Thirty, Forty


Tony, who’s easier with numbers than anyone I know, likes to quote thirtysomething’s Miles Drentell: “the decimalization of time is so arbitrary.”

Indeed.

And yet, with Eli having just learned to count to 10, and Ben interested in Really Big Numbers (“What’s a trillion times a billion?”), and of course my recent milestone birthday, I’m thinking a lot about numbers lately. So here I go:

30: I throw a party for myself with a Baskin-Robbins ice cream cake (yum).
40: Tony organizes cocktails at the Top of the Mark and dinner at the Slanted Door with 7 other couples (some of whom, I’m happy to note, were at that 30th birthday party). I’m amazed we can all get babysitting. On my actual birthday, my sister makes me a delicious chocolate layer cake (the ganache alone uses nearly a pound of chocolate).

30: I’ve just met Tony (who meets most of my friends at that birthday party).
40: We’ve been married 7 years.

30: I’m just starting to write my dissertation.
40: I’ve just received the contract for my first book.

30: I haven’t any publications (but do have increasing anxiety about that as I wind up graduate school).
40: I’ve got my PhD (and no academic job), a regular column, one publication and a couple more forthcoming.

30: I have a niece (my goddaughter), a newborn nephew, and two close friends with kids.
40: I have Ben, Eli, and the more than dozen kids in our babysitting co-op, plus the niece and nephew, whom we visit as often as possible.

30: I’m renting a comfortable 2-bedroom apartment in North Berkeley with a grad school colleague.
40: I co-own a comfortable 4-bedroom home in San Francisco.

30: I’ve just started running.
40: No marathons or big running achievements, just the knowledge that running keeps me healthy, so I get out there two or three times a week for a run toward the ocean, into the park, or through the neighborhood.

30: I count my many blessings, happy to be out of my messy twenties.
40: I’m still counting my blessings, looking forward to what this next decade will bring.

4 Comments

  1. I agree about the arbitrary nature of the decimalization of time.

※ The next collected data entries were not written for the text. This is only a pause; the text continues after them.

(** * PROMETHEUS Global Infrastructure Brain: orchestrator and self-healing engine

    A shallow embedding of [src/infrastructure_brain.py]
    ([MultiCloudOrchestrator] and [SelfHealingEngine]) and the properties of
    its placement, scaling, routing and healing operations, followed by
    [EdgeComputingNetwork] and [PrometheusInfrastructureBrain] of the same
    file and [SatelliteNetwork] of [src/satellite_integration.py].

    Python values are modelled as follows.
    - [int] is [Z] (unbounded).
    - [float] is the rational value of a finite IEEE-754 binary64 number, a [Q];
      every arithmetic operation that yields a float rounds its exact result
      with [round64] (round to nearest, ties to even, 53 bits, gradual
      underflow).  Comparisons between an [int] and a [float] are exact, as
      in Python.
    - a [dict] keyed by the [id] of its values is the list of its values in
      insertion order; the objects it holds are addressed by their position.
    - exceptions are values of [exn]; a method that mutates the registry
      returns the registry it leaves behind together with its result or the
      exception it raised.
    - the clock and the random generator are arguments: functions from the
      iteration that reads them to the value it reads, over which every
      statement quantifies. *)

From Stdlib Require Import ZArith QArith Qabs String Ascii List Bool Lia Permutation Sorted.
From Stdlib Require Import DecimalString.
From Stdlib Require DecimalZ DecimalPos.
Import ListNotations.
Local Open Scope Z_scope.

(** ** Exceptions *)

Inductive exn : Type :=
| ValueError
| ZeroDivisionError
| OverflowError
| KeyError.

(** Pure computations that can raise. *)
Inductive result (A : Type) : Type :=
| Ok (a : A)
| Raise (e : exn).
Arguments Ok {A} a.
Arguments Raise {A} e.

Definition bind {A B : Type} (r : result A) (k : A -> result B) : result B :=
  match r with
  | Ok a => k a
  | Raise e => Raise e
  end.

Notation "'let*' x ':=' r 'in' k" := (bind r (fun x => k))
  (at level 10, x pattern, r at level 100, k at level 200).

Fixpoint mapM {A B : Type} (f : A -> result B) (l : list A) : result (list B) :=
  match l with
  | [] => Ok []
  | a :: l' =>
      let* b := f a in
      let* bs := mapM f l' in
      Ok (b :: bs)
  end.

(** Strict comparison of two rationals, as a boolean. *)
Definition Qltb (x y : Q) : bool :=
  match (x ?= y)%Q with
  | Lt => true
  | _ => false
  end.

(** ** Binary64 arithmetic *)

Module Float64.

(** Nearest integer to [p / q] for [q > 0], ties to the even neighbour. *)
Definition round_half_even (p q : Z) : Z :=
  let f := p / q in
  let r := p mod q in
  match 2 * r ?= q with
  | Lt => f
  | Gt => f + 1
  | Eq => if Z.even f then f else f + 1
  end.

(** The exponent of the unit in the last place of the binary64 number
    nearest to [a / d], for [a, d > 0]: the [e] with
    [2^52 <= (a/d) / 2^e < 2^53], and [-1074] in the subnormal range. *)
Definition ulp_exponent (a d : Z) : Z :=
  let e0 := Z.log2 a - Z.log2 d - 53 in
  let e1 :=
    if 0 <=? e0
    then (if a <? 2 ^ 53 * (d * 2 ^ e0) then e0 else e0 + 1)
    else (if a * 2 ^ (- e0) <? 2 ^ 53 * d then e0 else e0 + 1) in
  Z.max e1 (-1074).

(** [a / d] rounded to the binary64 grid, as a rational, for [a >= 0], [d > 0];
    the exponent is not bounded above here, the callers check the range. *)
Definition round_pos (a d : Z) : Q :=
  if a =? 0 then 0%Q
  else
    let e := ulp_exponent a d in
    if 0 <=? e
    then inject_Z (round_half_even a (d * 2 ^ e) * 2 ^ e)
    else Qmake (round_half_even (a * 2 ^ (- e)) d) (Z.to_pos (2 ^ (- e))).

Definition round64 (x : Q) : Q :=
  let n := Qnum x in
  let d := Zpos (Qden x) in
  if n <? 0 then Qopp (round_pos (- n) d) else round_pos n d.

(** The largest finite binary64 number is below [2^1024]; a result that
    rounds to [2^1024] or more does not fit. *)
Definition fits (x : Q) : bool := Qltb (Qabs x) (inject_Z (2 ^ 1024)).

(** [float(n)], the conversion applied to the [int] operand of a mixed
    [int * float] product: [OverflowError] when [n] is too large. *)
Definition of_int (n : Z) : result Q :=
  let x := round64 (inject_Z n) in
  if fits x then Ok x else Raise OverflowError.

(** [a / b] on two [int]s (true division): correctly rounded,
    [ZeroDivisionError] when [b = 0], [OverflowError] when the quotient is
    too large for a float. *)
Definition true_div (a b : Z) : result Q :=
  if b =? 0 then Raise ZeroDivisionError
  else
    let x := round64 (if b <? 0 then Qmake (- a) (Z.to_pos (- b)) else Qmake a (Z.to_pos b)) in
    if fits x then Ok x else Raise OverflowError.

(** Product of two floats.  The second factor is always one of the
    literals [0.9], [0.95], [0.2] below, so the product of a finite float
    is finite. *)
Definition mul (x y : Q) : Q := round64 (x * y).

(** [int(x)]: truncation toward zero. *)
Definition to_int (x : Q) : Z := Z.quot (Qnum x) (Zpos (Qden x)).

(** A float literal denotes the binary64 number nearest to its decimal value. *)
Definition literal (x : Q) : Q := Qred (round64 x).

End Float64.

Definition lit_0_9 : Q := Eval vm_compute in Float64.literal (9 # 10).
Definition lit_0_95 : Q := Eval vm_compute in Float64.literal (95 # 100).
Definition lit_0_2 : Q := Eval vm_compute in Float64.literal (2 # 10).
Definition lit_99_9 : Q := Eval vm_compute in Float64.literal (999 # 10).


(** ** Data model *)

Inductive CloudProvider : Type := AWS | AZURE | GCP | ORACLE | ALIBABA.

Inductive RegionStatus : Type := HEALTHY | DEGRADED | CRITICAL | OFFLINE.

Definition RegionStatus_eqb (a b : RegionStatus) : bool :=
  match a, b with
  | HEALTHY, HEALTHY | DEGRADED, DEGRADED | CRITICAL, CRITICAL | OFFLINE, OFFLINE => true
  | _, _ => false
  end.

(** [DataCenter.id] is [dc_id] and [ServiceInstance.id] is [instance_id]. *)
Record DataCenter : Type := mkDataCenter {
  dc_id : string;
  provider : CloudProvider;
  region : string;
  country : string;
  capacity : Z;
  current_load : Z;
  status : RegionStatus;
  latency_ms : Q;
  uptime : Q
}.

Record ServiceInstance : Type := mkServiceInstance {
  instance_id : string;
  service_name : string;
  datacenter_id : string;
  cpu_usage : Q;
  memory_usage : Q;
  requests_per_sec : Z;
  health : Q
}.

(** [ServiceInstance(id=.., service_name=.., datacenter_id=..)] with the
    dataclass defaults. *)
Definition new_instance (i name dc : string) : ServiceInstance :=
  mkServiceInstance i name dc 0 0 0 1.

Definition set_current_load (l : Z) (dc : DataCenter) : DataCenter :=
  mkDataCenter (dc_id dc) (provider dc) (region dc) (country dc) (capacity dc)
    l (status dc) (latency_ms dc) (uptime dc).

Definition add_current_load (delta : Z) (dc : DataCenter) : DataCenter :=
  set_current_load (current_load dc + delta) dc.

(** The two assignments of [_heal_datacenter]. *)
Definition recover_datacenter (dc : DataCenter) : DataCenter :=
  mkDataCenter (dc_id dc) (provider dc) (region dc) (country dc) (capacity dc)
    (current_load dc) HEALTHY (latency_ms dc) lit_99_9.

(** The three assignments of [_heal_service]. *)
Definition recover_service (s : ServiceInstance) : ServiceInstance :=
  mkServiceInstance (instance_id s) (service_name s) (datacenter_id s)
    50 60 (requests_per_sec s) 1.

Record MultiCloudOrchestrator : Type := mkOrchestrator {
  datacenters : list DataCenter;
  services : list ServiceInstance;
  total_users : Z;
  global_traffic : Z
}.

Record SelfHealingEngine : Type := mkEngine {
  orchestrator : MultiCloudOrchestrator;
  healing_actions : Z
}.

Definition set_datacenters (dcs : list DataCenter) (o : MultiCloudOrchestrator)
  : MultiCloudOrchestrator :=
  mkOrchestrator dcs (services o) (total_users o) (global_traffic o).

Definition set_services (svcs : list ServiceInstance) (o : MultiCloudOrchestrator)
  : MultiCloudOrchestrator :=
  mkOrchestrator (datacenters o) svcs (total_users o) (global_traffic o).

Does this post mean birthday wishes are in order?

  2. elrena says:

    Oh, I love this post! (And of course I squealed at the book contract part…)

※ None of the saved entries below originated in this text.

(** * camweb: request filtering, dispatch and content resolution

    A shallow embedding of [website/camweb.go], the front-door web server of
    the Camlistore project site, and the properties of its request pipeline.

    Go strings are byte sequences and are modelled by [string] (a list of
    8-bit [ascii] characters).  A handler is a function from a request to the
    list of observable actions it performs, in order: calls on the
    [http.ResponseWriter], calls of the [net/http] response helpers, log
    lines, file-system accesses and delegations to the library backends
    (file servers, reverse proxies, CGI).  The file system, the loaded
    templates and the command-line flags are read-only inputs. *)

From Stdlib Require Import ZArith Ascii String List Bool Lia.
From stdpp Require Import base tactics option gmap strings.

Local Open Scope Z_scope.

#[local] Arguments String.append !_ _ / : simpl nomatch.

(** ** Package [strings] *)

Module strings.

(** [s[i:]]: slicing past the end of the string is a run-time panic,
    rendered as [None]. *)
Fixpoint slice_from (i : nat) (s : string) : option string :=
  match i, s with
  | O, _ => Some s
  | S _, EmptyString => None
  | S j, String _ s' => slice_from j s'
  end.

Fixpoint HasPrefix (s prefix : string) {struct prefix} : bool :=
  match prefix, s with
  | EmptyString, _ => true
  | String _ _, EmptyString => false
  | String p prefix', String c s' => Ascii.eqb c p && HasPrefix s' prefix'
  end.

Fixpoint Contains (s substr : string) : bool :=
  HasPrefix s substr ||
  match s with
  | EmptyString => false
  | String _ s' => Contains s' substr
  end.

(** [strings.Index]: byte offset of the first occurrence, [None] for -1. *)
Fixpoint Index (s substr : string) : option nat :=
  if HasPrefix s substr then Some O
  else match s with
       | EmptyString => None
       | String _ s' => S <$> Index s' substr
       end.

(** The scan of [strings.Replace] for a non-empty [old]: non-overlapping
    occurrences are replaced from the left; [skip] counts the bytes of the
    occurrence just replaced that are still to be passed over, [n] is the
    number of replacements still allowed ([None]: no limit). *)
Fixpoint replace_scan (skip : nat) (n : option nat) (s old new : string) : string :=
  match s with
  | EmptyString => EmptyString
  | String c s' =>
      match skip with
      | S k => replace_scan k n s' old new
      | O =>
          match n with
          | Some O => s
          | _ =>
              if HasPrefix s old
              then new +:+ replace_scan (String.length old - 1) (Nat.pred <$> n) s' old new
              else String c (replace_scan O n s' old new)
          end
      end
  end.

(** [strings.Replace(s, old, new, n)]; a negative [n] means no limit.  Every
    call in the program passes a non-empty [old]; for an empty [old] Go
    inserts [new] at rune boundaries, which this model leaves out (the
    string is returned as it is). *)
Definition Replace (s old new : string) (n : Z) : string :=
  match old with
  | EmptyString => s
  | _ => replace_scan O (if n <? 0 then None else Some (Z.to_nat n)) s old new
  end.

Definition lower (c : ascii) : ascii :=
  let n := nat_of_ascii c in
  if (65 <=? n)%nat && (n <=? 90)%nat then ascii_of_nat (n + 32) else c.

Fixpoint lower_bytes (s : string) : string :=
  match s with
  | EmptyString => EmptyString
  | String c s' => String (lower c) (lower_bytes s')
  end.

Fixpoint ascii_only (s : string) : bool :=
  match s with
  | EmptyString => true
  | String c s' => (nat_of_ascii c <? 128)%nat && ascii_only s'
  end.

(** [strings.ToLower], that is [Map(unicode.ToLower, s)].  On a string of
    ASCII bytes the letters [A] to [Z] are lowered byte by byte.  A string
    with a byte from 0x80 on is decoded as UTF-8 and mapped by the case
    tables of package [unicode]; the model takes the result for such a
    string from the function [unicode_lower]. *)
Definition ToLower (unicode_lower : string → string) (s : string) : string :=
  if ascii_only s then lower_bytes s else unicode_lower s.

(** [strings.LastIndex]: byte offset of the last occurrence, [None] for -1. *)
Fixpoint LastIndex (s substr : string) : option nat :=
  match s with
  | EmptyString => if HasPrefix s substr then Some O else None
  | String _ s' =>
      match LastIndex s' substr with
      | Some i => Some (S i)
      | None => if HasPrefix s substr then Some O else None
      end
  end.

Fixpoint mem (c : ascii) (cutset : string) : bool :=
  match cutset with
  | EmptyString => false
  | String d cutset' => Ascii.eqb c d || mem c cutset'
  end.

(** [strings.TrimRight]: drops the trailing bytes that are in [cutset]. *)
Fixpoint TrimRight (s cutset : string) : string :=
  match s with
  | EmptyString => EmptyString
  | String c s' =>
      match TrimRight s' cutset with
      | EmptyString => if mem c cutset then EmptyString else String c EmptyString
      | t => String c t
      end
  end.

Fixpoint Join (elems : list string) (sep : string) : string :=
  match elems with
  | [] => EmptyString
  | [e] => e
  | e :: rest => e +:+ sep +:+ Join rest sep
  end.

(** [strings.Split(s, sep)] for a one-byte separator. *)
Fixpoint Split (s : string) (sep : ascii) : list string :=
  match s with
  | EmptyString => [EmptyString]
  | String c s' =>
      if Ascii.eqb c sep then EmptyString :: Split s' sep
      else match Split s' sep with
           | [] => [String c EmptyString]
           | e :: rest => String c e :: rest
           end
  end.

End strings.

(** ** Package [path/filepath] (Unix) *)

Module filepath.

(** One path element of [Clean], on the stack of elements kept so far
    (innermost first): empty and [.] elements are dropped, [..] removes the
    element before it, is dropped at the root, and is kept at the start of
    a relative path. *)
Definition clean_step (rooted : bool) (stack : list string) (elem : string) : list string :=
  if String.eqb elem "" || String.eqb elem "." then stack
  else if String.eqb elem ".." then
    match stack with
    | top :: below => if String.eqb top ".." then elem :: stack else below
    | [] => if rooted then [] else [elem]
    end
  else elem :: stack.

Definition Clean (path : string) : string :=
  if String.eqb path "" then "."
  else
    let rooted := strings.HasPrefix path "/" in
    let body := strings.Join (rev (fold_left (clean_step rooted) (strings.Split path "/") [])) "/" in
    if rooted then "/" +:+ body
    else if String.eqb body "" then "." else body.

Fixpoint drop_empty (elem : list string) : list string :=
  match elem with
  | e :: rest => if String.eqb e "" then drop_empty rest else elem
  | [] => []
  end.

(** [filepath.Join]: the elements from the first non-empty one on, joined
    with slashes and cleaned; the empty string when there is none. *)
Definition Join (elem : list string) : string :=
  match drop_empty elem with
  | [] => ""
  | rest => Clean (strings.Join rest "/")
  end.

End filepath.

(** ** Package [net/url] *)

(** The URL type and its two printing methods, after the library as it was
    when the program was written (Go 1.1): the path is kept decoded and is
    encoded again whenever the URL is printed. *)

Module url.

Record URL := {
  Scheme : string;
  Opaque : string;          (* encoded opaque data *)
  User : option string;     (* user information, as [Userinfo.String] prints it *)
  Host : string;
  Path : string;            (* decoded path *)
  RawQuery : string;        (* encoded query, without the question mark *)
  Fragment : string
}.

Inductive encoding := encodePath | encodeFragment.

Definition alnum (c : ascii) : bool :=
  let n := nat_of_ascii c in
  ((65 <=? n) && (n <=? 90) || (97 <=? n) && (n <=? 122) || (48 <=? n) && (n <=? 57))%nat.

(** Which bytes [escape] percent-encodes: everything but the unreserved
    characters and, in a path, every reserved character except [?]. *)
Definition shouldEscape (c : ascii) (mode : encoding) : bool :=
  if alnum c then false
  else if strings.mem c "-_.~" then false
  else if strings.mem c "$&+,/:;=?@" then
    match mode with
    | encodePath => Ascii.eqb c "?"
    | encodeFragment => false
    end
  else true.

Definition hexdigit (n : nat) : ascii :=
  match String.get n "0123456789ABCDEF" with
  | Some c => c
  | None => "0"%char
  end.

Fixpoint escape (s : string) (mode : encoding) : string :=
  match s with
  | EmptyString => EmptyString
  | String c s' =>
      if shouldEscape c mode
      then String "%" (String (hexdigit (nat_of_ascii c / 16))
                        (String (hexdigit (nat_of_ascii c mod 16)) (escape s' mode)))
      else String c (escape s' mode)
  end.

(** [URL.RequestURI]: the encoded [path?query] (or [opaque?query]) that
    would be used in an HTTP request for the URL. *)
Definition RequestURI (u : URL) : string :=
  let result :=
    if String.eqb (Opaque u) "" then
      let p := escape (Path u) encodePath in
      if String.eqb p "" then "/" else p
    else if strings.HasPrefix (Opaque u) "//" then Scheme u +:+ ":" +:+ Opaque u
    else Opaque u in
  if String.eqb (RawQuery u) "" then result else result +:+ "?" +:+ RawQuery u.

(** [URL.String]: the URL reassembled from its parts. *)
Definition String_ (u : URL) : string :=
  (if String.eqb (Scheme u) "" then "" else Scheme u +:+ ":") +:+
  (if String.eqb (Opaque u) "" then
     (if negb (String.eqb (Scheme u) "") || negb (String.eqb (Host u) "") || bool_decide (User u ≠ None)
      then "//" +:+ (match User u with Some ui => ui +:+ "@" | None => "" end) +:+ Host u
      else "") +:+
     escape (Path u) encodePath
   else Opaque u) +:+
  (if String.eqb (RawQuery u) "" then "" else "?" +:+ RawQuery u) +:+
  (if String.eqb (Fragment u) "" then "" else "#" +:+ escape (Fragment u) encodeFragment).

(** *** Parsing

    The program hands the URLs it parses to the proxy constructor unread,
    so the model keeps of [Parse] whether it returns a URL or an error. *)

Definition ishex (c : ascii) : bool :=
  let n := nat_of_ascii c in
  ((48 <=? n) && (n <=? 57) || (97 <=? n) && (n <=? 102) || (65 <=? n) && (n <=? 70))%nat.

Definition letter (c : ascii) : bool :=
  let n := nat_of_ascii c in
  ((97 <=? n) && (n <=? 122) || (65 <=? n) && (n <=? 90))%nat.

Definition digit (c : ascii) : bool :=
  let n := nat_of_ascii c in ((48 <=? n) && (n <=? 57))%nat.

(** Whether [unescape] succeeds (in the modes that leave [+] alone): every
    percent sign is followed by two hexadecimal digits. *)
Fixpoint unescape_ok (s : string) : bool :=
  match s with
  | EmptyString => true
  | String c s' =>
      if Ascii.eqb c "%" then
        match s' with
        | String a (String b s'') => ishex a && ishex b && unescape_ok s''
        | _ => false
        end
      else unescape_ok s'
  end.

    So does “happy to be out of my messy twenties” mean the next decade is less messy?! Bring it on, I say…nine months and change to go and I’m already planning my big 3-0. 🙂

    Happy, happy birthday!!

  3. stacey says:

    Happy Birthday!! What a great post and a great idea- it is both fun and funny to think about where I was 10 years ago!

  4. Daphne says:

    I like your taking stock. It is funny (and strange) to remember how things looked ten years ago. Then it makes me wonder how things will look to me ten years hence.